▸ **WORK REQUIRED**: In the records below, find the line holding "else Ok min" and the line holding "Definition validateTCPPort (port". Set down both, with every line between them, exactly.
RECORDS SHOWN Block Start
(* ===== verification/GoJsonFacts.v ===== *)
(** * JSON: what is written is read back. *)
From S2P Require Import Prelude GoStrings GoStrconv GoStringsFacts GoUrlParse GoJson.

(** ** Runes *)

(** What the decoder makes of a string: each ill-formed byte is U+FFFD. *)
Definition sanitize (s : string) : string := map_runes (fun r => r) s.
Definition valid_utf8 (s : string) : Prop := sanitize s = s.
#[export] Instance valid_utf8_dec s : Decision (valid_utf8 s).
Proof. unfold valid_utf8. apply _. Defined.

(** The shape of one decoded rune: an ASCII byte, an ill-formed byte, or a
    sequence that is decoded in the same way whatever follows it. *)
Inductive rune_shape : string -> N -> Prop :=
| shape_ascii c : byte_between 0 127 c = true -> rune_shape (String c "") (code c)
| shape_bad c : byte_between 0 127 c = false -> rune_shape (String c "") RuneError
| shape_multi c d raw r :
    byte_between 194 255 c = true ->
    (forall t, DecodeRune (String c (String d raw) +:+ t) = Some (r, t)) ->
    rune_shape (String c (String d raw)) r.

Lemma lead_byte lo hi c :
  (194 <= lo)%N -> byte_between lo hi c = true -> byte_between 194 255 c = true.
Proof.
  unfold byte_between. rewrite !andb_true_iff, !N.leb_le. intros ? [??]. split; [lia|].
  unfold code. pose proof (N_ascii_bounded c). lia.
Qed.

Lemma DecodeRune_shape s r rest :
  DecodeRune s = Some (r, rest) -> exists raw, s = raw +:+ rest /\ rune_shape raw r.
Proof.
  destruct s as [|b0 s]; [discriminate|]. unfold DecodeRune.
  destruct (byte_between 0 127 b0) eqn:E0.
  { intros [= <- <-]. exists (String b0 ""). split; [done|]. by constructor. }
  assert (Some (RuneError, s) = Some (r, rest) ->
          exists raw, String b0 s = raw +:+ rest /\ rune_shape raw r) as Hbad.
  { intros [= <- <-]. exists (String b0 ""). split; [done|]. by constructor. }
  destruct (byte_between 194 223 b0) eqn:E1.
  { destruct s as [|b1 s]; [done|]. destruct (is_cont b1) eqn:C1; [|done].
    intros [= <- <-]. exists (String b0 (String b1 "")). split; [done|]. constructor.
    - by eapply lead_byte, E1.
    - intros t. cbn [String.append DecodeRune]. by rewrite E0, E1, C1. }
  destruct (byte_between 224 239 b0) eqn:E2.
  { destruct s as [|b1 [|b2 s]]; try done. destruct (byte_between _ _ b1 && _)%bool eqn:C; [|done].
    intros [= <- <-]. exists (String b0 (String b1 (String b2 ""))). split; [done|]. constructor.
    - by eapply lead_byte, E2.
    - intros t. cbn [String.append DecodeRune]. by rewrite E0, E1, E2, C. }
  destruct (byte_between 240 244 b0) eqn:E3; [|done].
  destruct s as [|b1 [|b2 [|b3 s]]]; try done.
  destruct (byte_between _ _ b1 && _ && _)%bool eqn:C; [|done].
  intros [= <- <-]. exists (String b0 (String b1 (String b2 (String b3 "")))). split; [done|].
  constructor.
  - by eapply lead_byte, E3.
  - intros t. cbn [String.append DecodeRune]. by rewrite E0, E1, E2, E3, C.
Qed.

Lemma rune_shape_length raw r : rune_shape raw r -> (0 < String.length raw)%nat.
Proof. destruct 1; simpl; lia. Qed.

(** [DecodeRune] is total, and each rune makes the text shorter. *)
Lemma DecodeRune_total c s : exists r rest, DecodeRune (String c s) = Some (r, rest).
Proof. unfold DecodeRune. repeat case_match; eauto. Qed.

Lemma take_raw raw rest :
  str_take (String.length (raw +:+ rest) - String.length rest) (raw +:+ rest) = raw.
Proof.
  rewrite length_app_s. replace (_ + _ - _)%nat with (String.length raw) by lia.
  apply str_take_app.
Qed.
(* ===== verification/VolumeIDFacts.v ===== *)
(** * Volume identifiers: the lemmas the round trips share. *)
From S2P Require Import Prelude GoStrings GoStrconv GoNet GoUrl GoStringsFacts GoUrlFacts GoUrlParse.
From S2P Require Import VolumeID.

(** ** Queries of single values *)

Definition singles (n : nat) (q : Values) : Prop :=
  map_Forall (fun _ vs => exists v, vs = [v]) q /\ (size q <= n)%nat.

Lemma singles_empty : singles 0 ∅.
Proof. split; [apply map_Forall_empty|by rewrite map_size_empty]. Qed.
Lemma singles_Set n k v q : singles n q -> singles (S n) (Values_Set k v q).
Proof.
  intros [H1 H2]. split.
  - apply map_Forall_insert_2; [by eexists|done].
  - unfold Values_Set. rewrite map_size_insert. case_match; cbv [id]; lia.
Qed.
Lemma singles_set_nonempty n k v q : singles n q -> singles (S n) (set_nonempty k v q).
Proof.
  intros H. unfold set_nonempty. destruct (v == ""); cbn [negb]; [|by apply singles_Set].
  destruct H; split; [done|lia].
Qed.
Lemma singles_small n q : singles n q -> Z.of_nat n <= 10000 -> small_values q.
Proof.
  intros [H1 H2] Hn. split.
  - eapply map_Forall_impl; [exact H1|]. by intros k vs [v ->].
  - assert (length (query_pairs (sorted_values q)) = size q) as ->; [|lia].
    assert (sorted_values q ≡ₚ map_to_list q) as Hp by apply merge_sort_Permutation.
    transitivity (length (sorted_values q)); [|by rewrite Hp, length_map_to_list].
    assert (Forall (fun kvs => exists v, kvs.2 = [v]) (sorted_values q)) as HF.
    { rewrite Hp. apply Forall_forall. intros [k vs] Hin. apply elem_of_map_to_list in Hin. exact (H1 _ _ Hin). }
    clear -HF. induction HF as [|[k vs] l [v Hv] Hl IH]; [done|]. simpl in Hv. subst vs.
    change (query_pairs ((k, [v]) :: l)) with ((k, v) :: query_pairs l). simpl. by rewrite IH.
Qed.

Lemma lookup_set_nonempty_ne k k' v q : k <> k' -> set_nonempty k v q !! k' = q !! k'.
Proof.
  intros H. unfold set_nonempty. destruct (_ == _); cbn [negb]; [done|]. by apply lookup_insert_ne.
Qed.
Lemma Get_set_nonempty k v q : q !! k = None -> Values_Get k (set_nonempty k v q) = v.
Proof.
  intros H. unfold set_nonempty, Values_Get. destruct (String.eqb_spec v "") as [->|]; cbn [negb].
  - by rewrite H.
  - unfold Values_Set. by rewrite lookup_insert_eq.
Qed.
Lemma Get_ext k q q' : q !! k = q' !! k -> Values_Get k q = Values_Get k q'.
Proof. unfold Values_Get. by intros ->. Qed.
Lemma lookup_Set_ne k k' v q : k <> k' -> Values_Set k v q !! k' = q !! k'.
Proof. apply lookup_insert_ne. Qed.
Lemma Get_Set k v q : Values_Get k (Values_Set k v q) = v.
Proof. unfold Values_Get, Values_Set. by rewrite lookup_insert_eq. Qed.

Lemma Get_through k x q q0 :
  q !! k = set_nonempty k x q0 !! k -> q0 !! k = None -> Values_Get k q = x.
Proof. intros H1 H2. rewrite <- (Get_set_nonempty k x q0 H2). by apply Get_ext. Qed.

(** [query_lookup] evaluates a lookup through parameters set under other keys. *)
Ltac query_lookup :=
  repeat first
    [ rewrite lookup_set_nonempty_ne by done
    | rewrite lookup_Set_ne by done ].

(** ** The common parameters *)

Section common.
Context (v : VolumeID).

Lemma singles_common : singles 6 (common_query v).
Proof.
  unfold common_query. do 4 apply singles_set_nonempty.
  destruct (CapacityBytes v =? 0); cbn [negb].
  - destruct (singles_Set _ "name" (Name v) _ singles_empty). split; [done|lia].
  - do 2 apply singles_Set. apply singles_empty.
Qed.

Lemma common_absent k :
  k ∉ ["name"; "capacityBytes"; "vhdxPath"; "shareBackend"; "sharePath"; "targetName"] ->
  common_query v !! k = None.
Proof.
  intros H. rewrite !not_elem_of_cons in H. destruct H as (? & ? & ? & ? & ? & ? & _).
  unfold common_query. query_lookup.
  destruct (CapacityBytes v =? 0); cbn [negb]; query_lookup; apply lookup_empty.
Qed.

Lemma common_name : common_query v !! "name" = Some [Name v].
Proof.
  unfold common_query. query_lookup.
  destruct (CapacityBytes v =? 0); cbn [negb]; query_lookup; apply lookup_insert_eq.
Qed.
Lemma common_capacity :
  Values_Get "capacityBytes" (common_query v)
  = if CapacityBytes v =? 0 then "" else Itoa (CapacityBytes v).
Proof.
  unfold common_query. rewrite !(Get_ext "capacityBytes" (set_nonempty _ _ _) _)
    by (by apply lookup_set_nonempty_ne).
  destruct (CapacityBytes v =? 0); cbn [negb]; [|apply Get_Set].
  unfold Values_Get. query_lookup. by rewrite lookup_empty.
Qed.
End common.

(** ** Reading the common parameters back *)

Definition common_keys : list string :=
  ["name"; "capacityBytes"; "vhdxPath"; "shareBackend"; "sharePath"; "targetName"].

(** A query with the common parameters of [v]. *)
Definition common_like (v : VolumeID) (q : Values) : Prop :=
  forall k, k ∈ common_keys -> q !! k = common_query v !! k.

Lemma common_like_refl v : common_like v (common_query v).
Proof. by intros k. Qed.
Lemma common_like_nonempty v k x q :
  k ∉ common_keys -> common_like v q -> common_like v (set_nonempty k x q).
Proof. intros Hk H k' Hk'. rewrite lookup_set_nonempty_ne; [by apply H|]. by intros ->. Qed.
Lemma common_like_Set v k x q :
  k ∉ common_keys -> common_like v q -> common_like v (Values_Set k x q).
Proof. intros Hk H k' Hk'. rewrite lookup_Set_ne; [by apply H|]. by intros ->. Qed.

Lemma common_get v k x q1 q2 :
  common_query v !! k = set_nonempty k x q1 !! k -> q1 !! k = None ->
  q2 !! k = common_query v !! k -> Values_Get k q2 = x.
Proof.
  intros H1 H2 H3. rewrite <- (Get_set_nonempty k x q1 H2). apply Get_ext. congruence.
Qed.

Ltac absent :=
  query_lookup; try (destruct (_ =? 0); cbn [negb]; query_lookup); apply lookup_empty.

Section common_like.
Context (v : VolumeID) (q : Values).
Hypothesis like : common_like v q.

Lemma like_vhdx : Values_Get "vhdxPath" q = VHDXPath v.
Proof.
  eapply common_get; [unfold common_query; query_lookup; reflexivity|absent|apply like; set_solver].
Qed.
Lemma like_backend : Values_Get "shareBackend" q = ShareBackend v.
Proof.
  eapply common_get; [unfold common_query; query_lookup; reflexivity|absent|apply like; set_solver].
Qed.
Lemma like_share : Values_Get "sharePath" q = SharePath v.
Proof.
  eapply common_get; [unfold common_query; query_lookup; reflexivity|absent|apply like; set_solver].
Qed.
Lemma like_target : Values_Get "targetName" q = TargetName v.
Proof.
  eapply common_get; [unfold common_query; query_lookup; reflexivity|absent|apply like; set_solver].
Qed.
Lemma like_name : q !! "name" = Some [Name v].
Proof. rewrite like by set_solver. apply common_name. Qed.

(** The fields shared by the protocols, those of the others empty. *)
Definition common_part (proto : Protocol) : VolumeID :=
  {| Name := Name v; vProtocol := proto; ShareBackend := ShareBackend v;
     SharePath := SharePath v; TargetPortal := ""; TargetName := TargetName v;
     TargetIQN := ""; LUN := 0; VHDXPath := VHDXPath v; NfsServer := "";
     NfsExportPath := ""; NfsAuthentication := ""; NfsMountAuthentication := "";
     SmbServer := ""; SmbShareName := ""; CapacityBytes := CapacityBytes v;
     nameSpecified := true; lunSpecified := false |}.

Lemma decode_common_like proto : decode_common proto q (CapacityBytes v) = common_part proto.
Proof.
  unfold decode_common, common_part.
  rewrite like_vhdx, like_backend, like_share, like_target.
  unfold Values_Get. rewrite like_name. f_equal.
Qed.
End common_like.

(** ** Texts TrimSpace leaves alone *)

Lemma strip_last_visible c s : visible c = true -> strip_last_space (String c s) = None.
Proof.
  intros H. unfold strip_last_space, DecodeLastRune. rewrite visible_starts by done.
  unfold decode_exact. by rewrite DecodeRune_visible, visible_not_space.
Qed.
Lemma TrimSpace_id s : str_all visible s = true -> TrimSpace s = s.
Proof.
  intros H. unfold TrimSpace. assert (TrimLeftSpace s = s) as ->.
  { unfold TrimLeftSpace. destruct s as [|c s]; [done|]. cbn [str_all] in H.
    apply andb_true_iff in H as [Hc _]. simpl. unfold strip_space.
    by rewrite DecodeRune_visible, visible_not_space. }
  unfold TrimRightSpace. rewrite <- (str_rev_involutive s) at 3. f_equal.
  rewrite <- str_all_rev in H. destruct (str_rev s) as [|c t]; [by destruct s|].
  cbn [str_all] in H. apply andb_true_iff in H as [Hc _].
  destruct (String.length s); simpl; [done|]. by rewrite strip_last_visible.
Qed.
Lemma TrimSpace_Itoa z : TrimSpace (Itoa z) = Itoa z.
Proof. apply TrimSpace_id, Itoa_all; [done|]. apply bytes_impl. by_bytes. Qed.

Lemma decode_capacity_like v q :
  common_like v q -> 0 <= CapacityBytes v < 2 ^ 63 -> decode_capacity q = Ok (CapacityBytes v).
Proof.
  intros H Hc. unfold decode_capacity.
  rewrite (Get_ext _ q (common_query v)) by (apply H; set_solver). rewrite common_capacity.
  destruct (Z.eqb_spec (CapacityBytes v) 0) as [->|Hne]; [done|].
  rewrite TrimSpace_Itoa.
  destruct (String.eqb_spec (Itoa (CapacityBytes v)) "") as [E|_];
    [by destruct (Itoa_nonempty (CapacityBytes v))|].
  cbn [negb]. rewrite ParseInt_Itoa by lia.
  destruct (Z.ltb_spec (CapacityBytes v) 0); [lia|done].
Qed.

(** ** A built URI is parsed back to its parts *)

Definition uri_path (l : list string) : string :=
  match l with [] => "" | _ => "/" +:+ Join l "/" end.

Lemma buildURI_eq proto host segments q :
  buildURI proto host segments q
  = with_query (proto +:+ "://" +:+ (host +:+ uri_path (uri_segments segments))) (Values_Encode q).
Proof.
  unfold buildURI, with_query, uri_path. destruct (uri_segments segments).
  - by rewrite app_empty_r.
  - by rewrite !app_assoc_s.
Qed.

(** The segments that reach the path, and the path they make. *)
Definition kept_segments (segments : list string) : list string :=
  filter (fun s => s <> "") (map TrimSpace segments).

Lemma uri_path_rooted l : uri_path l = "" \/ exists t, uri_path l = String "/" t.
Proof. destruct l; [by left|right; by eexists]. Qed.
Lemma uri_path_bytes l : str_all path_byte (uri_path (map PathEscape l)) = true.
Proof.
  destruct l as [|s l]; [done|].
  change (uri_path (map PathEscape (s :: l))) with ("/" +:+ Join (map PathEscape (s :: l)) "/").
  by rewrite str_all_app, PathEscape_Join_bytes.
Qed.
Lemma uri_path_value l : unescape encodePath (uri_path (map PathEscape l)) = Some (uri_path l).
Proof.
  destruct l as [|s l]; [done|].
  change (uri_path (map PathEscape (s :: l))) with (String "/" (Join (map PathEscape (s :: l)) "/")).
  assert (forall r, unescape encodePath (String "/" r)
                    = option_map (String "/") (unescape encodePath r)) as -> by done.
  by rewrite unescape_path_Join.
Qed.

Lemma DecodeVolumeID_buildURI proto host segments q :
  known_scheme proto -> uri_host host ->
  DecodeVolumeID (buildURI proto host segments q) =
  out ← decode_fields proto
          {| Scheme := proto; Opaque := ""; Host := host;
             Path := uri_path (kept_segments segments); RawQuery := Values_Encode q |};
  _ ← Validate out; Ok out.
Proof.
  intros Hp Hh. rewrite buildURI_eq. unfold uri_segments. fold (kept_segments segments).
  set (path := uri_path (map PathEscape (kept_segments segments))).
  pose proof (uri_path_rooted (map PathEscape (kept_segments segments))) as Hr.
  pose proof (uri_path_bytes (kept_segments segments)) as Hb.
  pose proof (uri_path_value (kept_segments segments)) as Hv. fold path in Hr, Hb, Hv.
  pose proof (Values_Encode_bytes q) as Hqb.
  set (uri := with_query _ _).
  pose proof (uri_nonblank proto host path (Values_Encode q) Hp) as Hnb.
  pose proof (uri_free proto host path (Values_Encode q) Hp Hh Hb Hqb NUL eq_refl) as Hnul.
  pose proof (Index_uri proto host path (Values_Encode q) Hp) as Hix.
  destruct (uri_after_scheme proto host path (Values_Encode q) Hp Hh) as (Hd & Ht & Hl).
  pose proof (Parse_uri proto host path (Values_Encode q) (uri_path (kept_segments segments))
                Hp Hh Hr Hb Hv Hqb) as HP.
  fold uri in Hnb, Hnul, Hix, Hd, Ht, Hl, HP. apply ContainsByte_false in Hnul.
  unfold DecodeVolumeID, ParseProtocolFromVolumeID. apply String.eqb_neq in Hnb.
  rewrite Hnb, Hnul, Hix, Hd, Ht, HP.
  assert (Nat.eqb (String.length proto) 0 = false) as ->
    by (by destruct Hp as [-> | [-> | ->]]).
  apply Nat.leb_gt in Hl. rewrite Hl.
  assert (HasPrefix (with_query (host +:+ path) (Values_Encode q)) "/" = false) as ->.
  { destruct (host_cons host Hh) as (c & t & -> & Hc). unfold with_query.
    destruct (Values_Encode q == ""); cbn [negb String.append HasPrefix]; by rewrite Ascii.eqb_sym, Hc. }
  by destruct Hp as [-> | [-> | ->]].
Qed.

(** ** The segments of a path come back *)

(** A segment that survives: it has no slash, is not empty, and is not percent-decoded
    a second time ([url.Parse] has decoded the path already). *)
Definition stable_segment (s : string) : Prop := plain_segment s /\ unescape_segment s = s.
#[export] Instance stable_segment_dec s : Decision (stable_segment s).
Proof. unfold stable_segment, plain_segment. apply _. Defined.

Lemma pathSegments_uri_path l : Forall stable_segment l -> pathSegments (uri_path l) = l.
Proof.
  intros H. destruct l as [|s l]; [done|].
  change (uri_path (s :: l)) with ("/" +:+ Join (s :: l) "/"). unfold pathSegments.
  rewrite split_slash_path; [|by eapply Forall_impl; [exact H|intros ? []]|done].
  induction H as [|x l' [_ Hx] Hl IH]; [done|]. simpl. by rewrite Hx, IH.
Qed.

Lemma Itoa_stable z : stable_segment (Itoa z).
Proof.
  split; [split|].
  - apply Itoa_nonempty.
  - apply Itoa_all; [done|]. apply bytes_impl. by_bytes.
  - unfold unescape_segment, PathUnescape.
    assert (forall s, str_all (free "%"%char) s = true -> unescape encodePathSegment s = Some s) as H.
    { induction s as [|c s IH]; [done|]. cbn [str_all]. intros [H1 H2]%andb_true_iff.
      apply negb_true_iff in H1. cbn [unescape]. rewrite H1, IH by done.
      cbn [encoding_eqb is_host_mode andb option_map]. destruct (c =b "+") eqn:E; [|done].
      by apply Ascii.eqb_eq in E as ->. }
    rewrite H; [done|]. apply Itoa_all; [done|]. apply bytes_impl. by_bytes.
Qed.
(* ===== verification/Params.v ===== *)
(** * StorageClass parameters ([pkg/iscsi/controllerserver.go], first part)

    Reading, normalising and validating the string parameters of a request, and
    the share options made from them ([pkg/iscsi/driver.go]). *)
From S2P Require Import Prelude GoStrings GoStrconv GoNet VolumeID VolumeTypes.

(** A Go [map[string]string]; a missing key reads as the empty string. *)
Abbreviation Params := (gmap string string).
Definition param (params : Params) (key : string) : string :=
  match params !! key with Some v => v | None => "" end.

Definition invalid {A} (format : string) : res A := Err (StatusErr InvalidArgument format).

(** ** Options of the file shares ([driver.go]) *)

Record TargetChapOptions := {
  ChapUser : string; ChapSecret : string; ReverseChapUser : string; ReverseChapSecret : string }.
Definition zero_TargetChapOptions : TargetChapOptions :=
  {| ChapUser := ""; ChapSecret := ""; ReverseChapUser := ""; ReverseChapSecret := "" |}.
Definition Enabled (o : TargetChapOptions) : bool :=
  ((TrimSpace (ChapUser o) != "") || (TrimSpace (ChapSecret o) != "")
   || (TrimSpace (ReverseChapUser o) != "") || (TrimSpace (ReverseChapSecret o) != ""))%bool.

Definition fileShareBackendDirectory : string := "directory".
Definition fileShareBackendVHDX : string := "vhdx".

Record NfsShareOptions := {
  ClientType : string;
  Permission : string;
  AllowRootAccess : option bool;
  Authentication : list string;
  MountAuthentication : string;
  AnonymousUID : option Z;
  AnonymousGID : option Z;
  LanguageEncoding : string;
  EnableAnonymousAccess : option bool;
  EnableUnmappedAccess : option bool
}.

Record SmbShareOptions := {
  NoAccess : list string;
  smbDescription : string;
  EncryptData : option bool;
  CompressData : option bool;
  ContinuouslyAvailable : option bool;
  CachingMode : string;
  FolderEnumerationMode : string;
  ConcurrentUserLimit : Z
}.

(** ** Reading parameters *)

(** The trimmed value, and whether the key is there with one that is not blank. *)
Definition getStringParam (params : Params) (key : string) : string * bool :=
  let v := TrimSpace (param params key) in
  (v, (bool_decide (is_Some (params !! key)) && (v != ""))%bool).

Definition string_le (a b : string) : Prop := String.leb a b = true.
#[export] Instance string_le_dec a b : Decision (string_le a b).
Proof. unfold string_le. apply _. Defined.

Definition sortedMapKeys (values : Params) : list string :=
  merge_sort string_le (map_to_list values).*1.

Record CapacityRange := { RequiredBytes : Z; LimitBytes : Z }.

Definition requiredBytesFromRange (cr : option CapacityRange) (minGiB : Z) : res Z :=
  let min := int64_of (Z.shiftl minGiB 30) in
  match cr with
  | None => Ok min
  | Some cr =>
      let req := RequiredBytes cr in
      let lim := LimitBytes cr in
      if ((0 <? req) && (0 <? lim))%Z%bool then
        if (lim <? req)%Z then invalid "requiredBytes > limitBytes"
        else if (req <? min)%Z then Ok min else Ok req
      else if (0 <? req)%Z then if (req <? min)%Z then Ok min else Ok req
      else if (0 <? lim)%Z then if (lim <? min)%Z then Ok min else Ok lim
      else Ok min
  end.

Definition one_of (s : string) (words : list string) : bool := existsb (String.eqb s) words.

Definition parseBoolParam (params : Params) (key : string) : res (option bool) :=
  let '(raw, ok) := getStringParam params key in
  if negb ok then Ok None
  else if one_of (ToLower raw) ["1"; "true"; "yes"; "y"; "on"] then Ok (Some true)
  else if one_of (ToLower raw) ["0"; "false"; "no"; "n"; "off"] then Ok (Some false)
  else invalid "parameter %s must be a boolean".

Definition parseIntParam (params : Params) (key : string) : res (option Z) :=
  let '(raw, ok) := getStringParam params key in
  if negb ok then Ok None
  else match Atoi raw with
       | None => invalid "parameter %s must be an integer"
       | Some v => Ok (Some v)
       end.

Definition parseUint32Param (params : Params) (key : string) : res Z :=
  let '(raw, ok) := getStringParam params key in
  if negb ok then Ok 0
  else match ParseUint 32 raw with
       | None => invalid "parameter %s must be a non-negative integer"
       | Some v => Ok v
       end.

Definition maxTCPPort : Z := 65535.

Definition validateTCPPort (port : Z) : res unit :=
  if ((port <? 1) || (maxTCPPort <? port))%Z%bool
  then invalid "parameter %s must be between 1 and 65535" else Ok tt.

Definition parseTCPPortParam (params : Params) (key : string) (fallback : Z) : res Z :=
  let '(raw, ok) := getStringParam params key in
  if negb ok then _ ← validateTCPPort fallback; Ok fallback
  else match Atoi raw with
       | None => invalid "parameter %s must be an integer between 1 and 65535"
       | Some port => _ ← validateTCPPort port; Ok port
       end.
RECORDS SHOWN Block End
▸ **ANSWER TO THIS PROBLEM**:
      else Ok min
  end.

Definition one_of (s : string) (words : list string) : bool := existsb (String.eqb s) words.

Definition parseBoolParam (params : Params) (key : string) : res (option bool) :=
  let '(raw, ok) := getStringParam params key in
  if negb ok then Ok None
  else if one_of (ToLower raw) ["1"; "true"; "yes"; "y"; "on"] then Ok (Some true)
  else if one_of (ToLower raw) ["0"; "false"; "no"; "n"; "off"] then Ok (Some false)
  else invalid "parameter %s must be a boolean".

Definition parseIntParam (params : Params) (key : string) : res (option Z) :=
  let '(raw, ok) := getStringParam params key in
  if negb ok then Ok None
  else match Atoi raw with
       | None => invalid "parameter %s must be an integer"
       | Some v => Ok (Some v)
       end.

Definition parseUint32Param (params : Params) (key : string) : res Z :=
  let '(raw, ok) := getStringParam params key in
  if negb ok then Ok 0
  else match ParseUint 32 raw with
       | None => invalid "parameter %s must be a non-negative integer"
       | Some v => Ok v
       end.

Definition maxTCPPort : Z := 65535.

Definition validateTCPPort (port : Z) : res unit :=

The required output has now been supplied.